SUPPLIED RECORDS below:
Lemma run_destroy_outcomes org id w :
  unique_clusters (w_db w) ->
  wp (run_destroy org id) (fun r w' => exists tr evs,
    ran id (destroy_outcomes org id r tr evs) tr evs w w') w.
Proof.
  intros Hnd. unfold run_destroy. apply wp_bind, (wp_now_v7 id). intros row w0 R0.
  pose proof (ran_db _ _ _ _ _ _ R0) as Hd0. apply wp_bind.
  eapply (wp_anyhow id); [apply begin_destroy_settled; [done|by rewrite <- Hd0]|].
  intros [c|e] w1 R1; rewrite <- Hd0 in R1; pose proof (ran_db _ _ _ _ _ _ R1) as Hd1; simpl in Hd1;
    pose proof (ran_quiet _ _ _ _ _ _ _ _ R0 R1) as R01; cbn beta iota delta [result_map_err].
  2: { exists [], []. eapply ran_weaken; [exact R01|]. destruct Hd1 as [-> _]. left. auto. }
  destruct Hd1 as (Hc & Ho & Hdel & _ & Honly & Hs). apply only_clusters_eqs in Honly as (Hsv1 & _ & _).
  apply wp_bind. eapply (wp_anyhow id); [by apply list_servers_law|].
  intros [l|e] w2 R2; pose proof (ran_db _ _ _ _ _ _ R2) as Hd2; simpl in Hd2;
    pose proof (ran_quiet _ _ _ _ _ _ _ _ R01 R2) as R02; cbn beta iota delta [result_map_err].
  2: { destruct Hd2 as (Hd2 & Hf & ->). exists [], []. eapply ran_weaken; [exact R02|].
       left. rewrite Hd2. auto. }
  destruct Hd2 as [Hd2 ->]. change (sort_by server_leb _) with (servers_of org id (w_db w1)).
  rewrite (servers_of_same _ _ _ _ Hsv1). apply wp_bind, wp_attempt.
  eapply (wp_mirrored (Sink := HubOnlyProgress id) id eq);
    [by apply (destroy_outcome (Sink := HubOnlyProgress id))|by apply destroy_respects; apply _|].
  intros [[]|e] w3 tr Hdel3 R3; pose proof (ran_db _ _ _ _ _ _ R3) as Hd3; rewrite Hd2 in Hd3; cbn beta iota.
  - rewrite (deleted_all_events _ _ Hdel3) in R3.
    pose proof (ran_after _ _ _ _ _ _ _ _ R02 R3) as R03. apply settle_destroyed.
    { rewrite <- Hd3. by eapply settled_unique. }
    { rewrite <- Hd3. eapply settled_live; [exact Hs|by intros ? (_ & _ & ?)|].
      apply existsb_exists. by exists c. }
    intros r w4 evs R4. pose proof (ran_db _ _ _ _ _ _ R4) as Hd4. simpl in Hd4. rewrite <- Hd3 in Hd4.
    pose proof (ran_trans _ _ _ _ _ _ _ _ _ _ R03 R4) as R04. rewrite app_nil_r in R04.
    eexists _, _. eapply ran_weaken; [exact R04|]. destruct r as [[]|e]; simpl.
    + destruct Hd4 as (-> & Hs4 & Hsv4). rewrite Hsv1 in Hsv4. repeat (split; [done|]). split; [|done].
      by eapply settled_trans.
    + destruct Hd4 as [-> Hf]. auto.
  - destruct Hdel3 as (e' & -> & Hfail). rewrite (deletion_failed_events _ _ _ Hfail) in R3.
    pose proof (ran_after _ _ _ _ _ _ _ _ R02 R3) as R03.
    apply (settle_failed_law org id "destroy"). intros w4 D R4 Honly4 Hs4. rewrite <- Hd3 in Honly4, Hs4.
    apply only_clusters_eqs in Honly4 as (Hsv4 & _ & _).
    pose proof (ran_trans _ _ _ _ _ _ _ _ _ _ R03 R4) as R04. rewrite app_nil_r in R04.
    eexists _, _. eapply ran_weaken; [exact R04|]. right; left. exists e'. repeat (split; [done|]).
    split; [congruence|]. destruct Hs4 as [Hs4|Hf]; [left|by right]. by eapply settled_trans.
Qed.

(** ** Provisioning *)

Lemma only_workflows_insert t g (r : WorkflowRow) d : only_workflows d (insert_db t g r d).
Proof. rewrite (insert_db_plain (R := WorkflowRow)). rewrite audit_entries_none, app_nil_r by done. eexists. by destruct d. Qed.

Lemma insert_workflow_row_law d wf org id :
  db_wp d (insert_workflow_row wf org id) (fun _ d' => only_workflows d d').
Proof.
  intros g. unfold insert_workflow_row. apply tx_bind.
  apply db_tenant_tx; [reflexivity|]. intros now. apply tx_map_err.
  apply tx_insert; [simpl; reflexivity|intros e _; simpl; reflexivity|].
  intros _ t. cbn [result_map_err]. apply tx_ret, only_workflows_insert.
Qed.

Lemma finalize_workflow_row_law d wf s reason :
  db_wp d (finalize_workflow_row wf s reason) (fun _ d' => only_workflows d d').
Proof.
  intros g. unfold finalize_workflow_row, cast_step. apply tx_bind.
  apply db_on_pool. intros now. apply tx_bind.
  destruct (valid_step s); [apply tx_ret|apply tx_throw; simpl; reflexivity].
  apply tx_update; [simpl; reflexivity|]. intros t. simpl. apply tx_ret, only_workflows_update.
Qed.

(** The server is on record, and not deleted. *)
Definition on_record (d : DB) (s : HetznerServer) : Prop :=
  existsb (fun row => (sv_hetzner_server_id row =? u64_to_i64_sat (hs_id s))
                      && is_none (sv_deleted_at row)) (db_servers d) = true.

(** At most [n] rows of the cluster were appended to [cluster_servers]. *)
Definition servers_added (org id : Uuid) (n : nat) (d d' : DB) : Prop :=
  exists new, d' = set_rows (db_servers d ++ new) d /\ (length new <= n)%nat /\
    Forall (fun s => own_server org id s = true) new.

Lemma servers_added_refl org id n d : servers_added org id n d d.
Proof. exists []. rewrite app_nil_r. split; [by destruct d|]. split; [simpl; lia|constructor]. Qed.

Lemma servers_added_trans org id n m d1 d2 d3 :
  servers_added org id n d1 d2 -> servers_added org id m d2 d3 ->
  servers_added org id (n + m) d1 d3.
Proof.
  intros (l1 & -> & H1 & F1) (l2 & -> & H2 & F2). exists (l1 ++ l2). split.
  - destruct d1. simpl. by rewrite app_assoc.
  - rewrite length_app. split; [lia|by apply Forall_app].
Qed.

Lemma on_record_added org id n d d' s :
  servers_added org id n d d' -> on_record d s -> on_record d' s.
Proof.
  intros (l & -> & _ & _). unfold on_record. intros H.
  trans (existsb (fun row => (sv_hetzner_server_id row =? u64_to_i64_sat (hs_id s))
                      && is_none (sv_deleted_at row)) (db_servers d ++ l)); [by destruct d|].
  by rewrite existsb_app, H.
Qed.

Lemma record_one org id role audit s (Q : result AnyhowError unit -> World -> Prop) w :
  (forall r w', ran id (fun d d' => servers_added org id 1 d d' /\
     (r = Ok tt -> on_record d' s)) [] [] w w' -> Q r w') ->
  wp (record org id role audit s) Q w.
Proof.
  intros HQ. eapply (wp_anyhow id); [by apply record_server_law|].
  intros [[]|e] w' R; apply HQ; (eapply ran_weaken; [exact R|]); apply ran_db in R; cbn beta in R.
  - destruct R as [[-> Hon]|(row & -> & Hid & _ & Hown)].
    + split; [apply servers_added_refl|]. by intros _.
    + split; [exists [row]; split; [done|]; split; [done|by constructor]|]. intros _.
      unfold on_record.
      trans (existsb (fun r => (sv_hetzner_server_id r =? u64_to_i64_sat (hs_id s))
                      && is_none (sv_deleted_at r)) (db_servers (w_db w) ++ [row]));
        [by destruct (w_db w)|].
      rewrite existsb_app. simpl. rewrite Hid, Z.eqb_refl. unfold own_server, live_server in Hown.
      apply andb_true_iff in Hown as [_ [_ ->]%andb_true_iff]. apply orb_true_r.
  - rewrite R. split; [apply servers_added_refl|done].
Qed.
End of SUPPLIED RECORDS.
> _PROBLEM DETAILS_
Keeping every character as it is, restate the lines above that run from the line with "R03. apply settle_destroyed." through the line with "[-> Hf]. auto.", both included, and nothing else.

> _YOUR RESPONSE_
    pose proof (ran_after _ _ _ _ _ _ _ _ R02 R3) as R03. apply settle_destroyed.
    { rewrite <- Hd3. by eapply settled_unique. }
    { rewrite <- Hd3. eapply settled_live; [exact Hs|by intros ? (_ & _ & ?)|].
      apply existsb_exists. by exists c. }
    intros r w4 evs R4. pose proof (ran_db _ _ _ _ _ _ R4) as Hd4. simpl in Hd4. rewrite <- Hd3 in Hd4.
    pose proof (ran_trans _ _ _ _ _ _ _ _ _ _ R03 R4) as R04. rewrite app_nil_r in R04.
    eexists _, _. eapply ran_weaken; [exact R04|]. destruct r as [[]|e]; simpl.
    + destruct Hd4 as (-> & Hs4 & Hsv4). rewrite Hsv1 in Hsv4. repeat (split; [done|]). split; [|done].
      by eapply settled_trans.
    + destruct Hd4 as [-> Hf]. auto.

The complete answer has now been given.